The community, which was founded on the right margin of the Arade River, and oriented towards the sea, is inserted in a region whose geography and physical characteristics justify a seafaring economy. Its maritime economy allowed the development of industries oriented towards salination of fish, the open-water fishing industry, conservation and canning, the construction of ships and transport. Further, the Arade basin permitted rural commerce associated with cultivation of carob, fig, almonds and the saw-milling/forestry industry (including cork), among others.

In the last quarter of the 20th century, tourism became an accentuated economic factor in the regions growth, with the development of activities oriented towards the sea and development of seasonal infrastructures that permitted an influx of new money. By the beginning of the 21st century, 74% of the roughly 2,000 annual overnight stays originated from the United Kingdom, Portugal and Ireland.
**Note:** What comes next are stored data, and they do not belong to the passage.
(** A write that fails leaves the stream files as they were. *)
Lemma write_event_file_holds s chunks :
  synced → writing s chunks → es_buffer s ≠ [] → is_u64 (N.of_nat (S (length chunks))) →
  (∃ d, write_event_file key s (es_dir s) = (Ok tt, d) ∧ holds d (chunks ++ [es_buffer s])) ∨
  (∃ e d, write_event_file key s (es_dir s) = (Err e, d) ∧ holds d chunks ∧
     ∃ n name bs, disk_outcome n name bs ≠ Written).
Proof.
  intros Hsync [Hd Hi Hs Hh Hfit] Hne Hlen. unfold write_event_file, event_stream_file. rewrite Hi, Hs, Hh.
  unfold write_signature_file. change (SIG_FILE_VERSION :: _) with (signature_bytes (end_of chunks) (es_buffer s)).
  change (pb_encode Pb.KEventFile _) with (file_bytes (end_of chunks) (es_buffer s)).
  destruct (write_atomic_cases (signature_file_name (event_file_name (N.of_nat (length chunks))))
    (signature_bytes (end_of chunks) (es_buffer s)) (es_dir s) Hsync) as [Hw|(d & Hw & Hdd & n & Hn)].
  - rewrite (st_bind_step _ _ _ _ _ Hw).
    destruct (write_atomic_cases (event_file_name (N.of_nat (length chunks)))
      (file_bytes (end_of chunks) (es_buffer s))
      (put_file (signature_file_name (event_file_name (N.of_nat (length chunks))))
        (signature_bytes (end_of chunks) (es_buffer s)) (es_dir s)) Hsync) as [->|(d & -> & Hdd & n & Hn)].
    + left. eexists. split; [done|]. eapply (event_holds_snoc (put_file _ _ (es_dir s))); [|done|done|done| |done].
      { by eapply holds_signature. }
      simpl. by rewrite lookup_insert_eq.
    + right. eexists _, _. split; [done|]. split; [|by eexists _, _, _]. eapply holds_signature; [exact Hd|]. by rewrite Hdd.
  - right. rewrite (st_bind_fail _ _ _ _ _ Hw). eexists _, _. split; [done|]. split; [|by eexists _, _, _].
    destruct Hd; split; [by rewrite Hdd..|done|done|done].
Qed.

(** Closing a file stores the buffer or leaves it for the next attempt. *)
Lemma close_file_writing s chunks :
  synced → writing s chunks → es_buffer s ≠ [] → is_u64 (N.of_nat (S (length chunks))) →
  ∃ s', close_file key s = (Ok tt, s') ∧
    (writing s' (chunks ++ [es_buffer s]) ∧ es_buffer s' = [] ∨ writing s' chunks ∧ es_buffer s' = es_buffer s).
Proof.
  intros Hsync Hw Hne Hlen. unfold close_file. rewrite (st_bind_step _ _ _ s s) by done. cbn beta.
  destruct (write_event_file_holds _ _ Hsync Hw Hne Hlen) as [(d & Hwr & Hd)|(e & d & Hwr & Hd & _)].
  - erewrite st_bind_step by (unfold st_zoom, logged; by rewrite Hwr). eexists. split; [done|]. left.
    split; [|done]. destruct Hw as [_ Hi Hs Hh Hfit]. split; simpl; [done| |by rewrite Hh, event_end_of_snoc..|constructor].
    rewrite Hi, length_app, u64_wrapping_add_small by (unfold is_u64 in *; lia). simpl. lia.
  - erewrite st_bind_step by (unfold st_zoom, logged; by rewrite Hwr). eexists. split; [done|]. right.
    split; [|done]. by destruct Hw as [_ Hi Hs Hh Hfit].
Qed.

Definition appended (m : EventStreamMsg) : list Pb.Event :=
  match m with AppendEvent record => [retained_event_to_proto record] | _ => [] end.

Lemma push_event_writing record s chunks :
  writing s chunks → Pb.event_fits (retained_event_to_proto record) →
  writing (push_event record s) chunks ∧ es_buffer (push_event record s) = es_buffer s ++ [retained_event_to_proto record].
Proof.
  intros [Hd Hi Hs Hh Hfit] Hr. split; [|done]. split; simpl; [done|done|done| |].
  - rewrite chain_items_app. by rewrite Hh.
  - by apply Forall_app_2, Forall_cons.
Qed.

(** A chunk has an event, so files do not outnumber events. *)
Lemma length_chunks (chunks : list (list Pb.Event)) :
  Forall (λ chunk, chunk ≠ []) chunks → length chunks ≤ length (concat chunks).
Proof.
  induction 1 as [|chunk chunks Hc Hcs IH]; [done|]. simpl. rewrite length_app.
  destruct chunk; [done|]. simpl. lia.
Qed.

Lemma event_step_writing events_per_file m s r s' chunks :
  synced → writing s chunks → Forall Pb.event_fits (appended m) →
  is_u64 (N.of_nat (length (concat chunks ++ es_buffer s ++ appended m))) →
  event_step key events_per_file m s = (r, s') →
  ∃ chunks', writing s' chunks' ∧ concat chunks' ++ es_buffer s' = concat chunks ++ es_buffer s ++ appended m.
Proof.
  intros Hsync Hw Hm Hlen Hstep.
  assert (∀ s1, writing s1 chunks → es_buffer s1 = es_buffer s ++ appended m → es_buffer s1 ≠ [] →
    close_file key s1 = (r, s') →
    ∃ chunks', writing s' chunks' ∧ concat chunks' ++ es_buffer s' = concat chunks ++ es_buffer s ++ appended m)
    as Hclose.
  { intros s1 Hw1 Hb Hne Hc. destruct (close_file_writing _ _ Hsync Hw1 Hne) as (s2 & Hs2 & Hcase).
    - pose proof (length_chunks _ (holds_ne _ _ (writing_dir _ _ Hw1))) as Hle. rewrite <- Hb, length_app in Hlen.
      assert (length (es_buffer s1) ≠ 0) by (by destruct (es_buffer s1)). unfold is_u64 in *. lia.
    - rewrite Hs2 in Hc. injection Hc as <- <-. destruct Hcase as [[Hw2 ->]|[Hw2 ->]].
      + exists (chunks ++ [es_buffer s1]). split; [done|]. rewrite concat_app, Hb. simpl. by rewrite !app_nil_r.
      + exists chunks. by rewrite Hb. }
  destruct m as [record| |]; simpl in Hstep, Hm.
  - destruct (push_event_writing record s chunks) as [Hw1 Hb]; [done|by apply Forall_cons in Hm as [? _]|].
    rewrite (st_bind_step _ _ _ tt (push_event record s)) in Hstep by done.
    rewrite (st_bind_step _ _ _ (push_event record s) (push_event record s)) in Hstep by done.
    cbn beta in Hstep. case_decide.
    + apply (Hclose (push_event record s)); [done|done| |done]. rewrite Hb. by intros [_ ?]%app_eq_nil.
    + injection Hstep as <- <-. exists chunks. by rewrite Hb.
  - rewrite (st_bind_step _ _ _ s s) in Hstep by done. cbn beta in Hstep. case_decide as Hb.
    + injection Hstep as <- <-. exists chunks. by rewrite app_nil_r.
    + by apply (Hclose s); [|rewrite app_nil_r| |].
  - injection Hstep as <- <-. exists chunks. by rewrite app_nil_r.
Qed.

(** *** Reading the stream back *)

(** The events of a directory's files in order, or [None] when one does not
    read. *)
Definition read_all `{HashOrder} (d : Dir) : option (list Pb.Event) :=
  concat (A := Pb.Event) <$> mapM (λ e, bs ← files d !! e.2; Pb.ef_events <$> res_ok (read_event_stream_file bs))
    (files_in EVENT_FILE_PREFIX EVENT_FILE_SUFFIX d).

Lemma event_read_all_holds `{HashOrder} d chunks : holds d chunks → read_all d = Some (concat chunks).
Proof.
  intros Hd. unfold read_all, files_in. rewrite (listed_numbers _ _ _ _ (event_holds_numbers _ _ Hd)).
  apply fmap_Some. exists chunks. split; [|done]. apply mapM_Some. unfold indices. rewrite !Forall2_fmap_l.
  apply Forall2_same_length_lookup. split; [by rewrite length_seq|]. intros i j chunk Hj Hc.
  apply lookup_seq in Hj as [-> _]. destruct (holds_file _ _ Hd _ _ Hc) as [Hf _]. simpl. rewrite Hf. simpl.
  pose proof (Forall_lookup_1 _ _ _ _ (holds_fits _ _ Hd) Hc) as Hfit.
  by rewrite event_read_file_bytes by (done || apply event_length_end_of).
Qed.

(** *** Runs: events appended, files closed, the node killed or shut down *)

(** The list is the stream: what is in the files and in the buffer. *)
Inductive event_run (events_per_file : nat) : list Pb.Event → EventState → Prop :=
| event_opened (o : HashOrder) d : files d = ∅ → event_run events_per_file [] (open_events d)
| event_stepped l s m r s' :
    event_run events_per_file l s → Forall Pb.event_fits (appended m) →
    is_u64 (N.of_nat (length (l ++ appended m))) →
    event_step key events_per_file m s = (r, s') → event_run events_per_file (l ++ appended m) s'
| event_killed (o : HashOrder) kept s :
    event_run events_per_file (kept ++ es_buffer s) s → event_run events_per_file kept (open_events (es_dir s))
| event_shut_down (o : HashOrder) l kept s r d :
    event_run events_per_file l s → shutdown_events key s = (r, d) → read_all d = Some kept →
    event_run events_per_file kept (open_events d).

Lemma event_open_writing `{HashOrder} d chunks : holds d chunks → writing (open_events d) chunks.
Proof. intros Hd. unfold open_events. rewrite (event_resume_holds _ _ Hd). by split. Qed.

Lemma event_holds_empty d : files d = ∅ → holds d [].
Proof.
  intros Hd. split; [done| |constructor|constructor|done]. intros name n. rewrite Hd, lookup_empty. by intros [? ?].
Qed.

(** Shutting down stores the buffer or loses it. *)
Lemma shutdown_holds s chunks r d :
  synced → writing s chunks → is_u64 (N.of_nat (length (concat chunks ++ es_buffer s))) →
  shutdown_events key s = (r, d) →
  ∃ chunks', holds d chunks' ∧
    (concat chunks' = concat chunks ++ es_buffer s ∨
     concat chunks' = concat chunks ∧ ∃ n name bs, disk_outcome n name bs ≠ Written).
Proof.
  intros Hsync Hw Hlen. unfold shutdown_events. case_decide as Hb.
  - intros [= _ <-]. exists chunks. split; [by apply Hw|]. left. by rewrite Hb, app_nil_r.
  - assert (is_u64 (N.of_nat (S (length chunks)))) as Hu.
    { pose proof (length_chunks _ (holds_ne _ _ (writing_dir _ _ Hw))) as Hle. rewrite length_app in Hlen.
      assert (length (es_buffer s) ≠ 0) by (by destruct (es_buffer s)). unfold is_u64 in *. lia. }
    unfold logged. destruct (write_event_file_holds s chunks Hsync Hw Hb Hu) as [(d' & Hwr & Hd)|(e & d' & Hwr & Hd & Ho)];
      rewrite Hwr; intros [= _ <-].
    + exists (chunks ++ [es_buffer s]). split; [done|]. left. rewrite concat_app. simpl. by rewrite app_nil_r.
    + exists chunks. split; [done|]. by right.
Qed.

Lemma event_run_writing events_per_file l s :
  synced → event_run events_per_file l s →
  is_u64 (N.of_nat (length l)) ∧ ∃ chunks, writing s chunks ∧ l = concat chunks ++ es_buffer s.
Proof.
  intros Hsync. induction 1 as [o d Hd|l s m r s' _ [Hu (chunks & Hw & ->)] Hm Hlen Hs
    |o kept s _ [Hu (chunks & Hw & Hl)]|o l kept s r d _ [Hu (chunks & Hw & ->)] Hs Hr].
  - split; [done|]. exists []. split; [by apply event_open_writing, event_holds_empty|]. unfold open_events.
    by rewrite (event_resume_holds _ _ (event_holds_empty _ Hd)).
  - split; [done|]. rewrite <- (assoc_L (++)) in Hlen |- *.
    destruct (event_step_writing _ _ _ _ _ _ Hsync Hw Hm Hlen Hs) as (chunks' & Hw' & Hc). by exists chunks'.
  - apply app_inv_tail in Hl as ->. split; [rewrite length_app in Hu; unfold is_u64 in *; lia|].
    exists chunks. pose proof (writing_dir _ _ Hw) as Hd. split; [by apply event_open_writing|].
    unfold open_events. rewrite (event_resume_holds _ _ Hd). simpl. by rewrite app_nil_r.
  - destruct (shutdown_holds _ _ _ _ Hsync Hw Hu Hs) as (chunks' & Hd & Hc).
    rewrite (event_read_all_holds _ _ Hd) in Hr. injection Hr as <-. split.
    + destruct Hc as [->|[-> _]]; [done|]. rewrite length_app in Hu. unfold is_u64 in *. lia.
    + exists chunks'. split; [by apply event_open_writing|]. unfold open_events. rewrite (event_resume_holds _ _ Hd).
      simpl. by rewrite app_nil_r.
Qed.
End event_dir.
End EventDir.
(** On strictly ascending keys the loop checks the limits and nothing else. *)
Lemma validateDiffs_sorted seen prev ds :
  StronglySorted key_lt ds → Forall (λ d, diff_key d ∉ seen ∧ ∀ p, prev = Some p → bytes_ltb p (diff_key d) = true) ds →
  validateDiffs seen prev ds = Ok tt ↔ Forall small_diff ds.
Proof.
  intros Hs. revert seen prev. induction Hs as [|d ds Hs IH Hd]; intros seen prev Hp; [by split; [constructor|]|].
  apply Forall_cons in Hp as [[Hnew Hprev] Hp]. rewrite Forall_cons. cbn [validateDiffs]. unfold small_diff at 1.
  case_decide; [naive_solver|]. case_decide; [split; [done|intros [(_ & ? & _) _]; lia]|].
  case_decide; [split; [done|intros [(_ & _ & ?) _]; lia]|]. rewrite (decide_False (P := _ ∈ _)) by done.
  replace (match prev with Some p => negb (bytes_ltb p (diff_key d)) | None => false end) with false; cycle 1.
  { destruct prev as [p|]; [|done]. by rewrite (Hprev p). }
  rewrite IH; cycle 1.
  { rewrite Forall_forall in Hp, Hd |- *. intros d' Hin. destruct (Hp d' Hin) as [Hn _]. specialize (Hd d' Hin).
    split; [|by intros p [= <-]]. rewrite elem_of_union, elem_of_singleton. intros [Heq|?]; [|done].
    unfold key_lt, bytes_ltb in Hd. rewrite Heq in Hd. destruct (bytes_leb (diff_key d) (diff_key d)) eqn:Hb; [done|].
    destruct (total bytes_le (diff_key d) (diff_key d)) as [Hr|Hr]; unfold bytes_le in Hr; congruence. }
  split; [|by intros [_ ?]]. intros Hall. split; [|done]. split; [done|]. split; lia.
Qed.

Lemma diff_list_sorted (m : Diffs) : StronglySorted key_lt (diff_list m).
Proof.
  unfold diff_list. pose proof (bt_entries_keys_NoDup bytes_le m) as Hn. pose proof (bt_entries_sorted bytes_le m) as Hs.
  induction Hs as [|e l Hs IH He]; simpl; constructor; apply NoDup_cons in Hn as [Hin Hn]; [by apply IH|].
  apply Forall_fmap, Forall_forall. intros e' He'. rewrite Forall_forall in He. specialize (He _ He').
  unfold key_lt, bytes_ltb. simpl. destruct (bytes_leb e'.1 e.1) eqn:Hb; [|done]. destruct Hin.
  rewrite (anti_symm bytes_le e.1 e'.1 He Hb). by apply list_elem_of_fmap_2.
Qed.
Seasonal concentration (44%) usually occurred around the high-summer months (July, August and September).

The Algarve in general is a major draw for tourists. In 2018, the region's income from tourism was over a billion euros; the number of visitors totaled 4.2 million. The region's tourism contributed €1.08 billion to the economy in that year.

Portimão railway station is on the Linha do Algarve.

==Architecture==

===Prehistoric===
- Megalithic Monuments of Alcalar (Monumentos de Alcalar/Conjunto Pré-histórico de Alcalar)

===Civic===
- Roman ruins of Quinta da Abicada (Estação Romana da Quinta da Abicada)

== Main attractions ==

=== Igreja Matriz de Portimão ===
The Igreja Matriz de Portimão (Portimão's Main Church) from the 17th century is located on the highest point in the city, inside the former walls. The late-Gothic portal is inspired by the most important monument of the time, The Monastery of Batalha. It has undergone several renovations over the years.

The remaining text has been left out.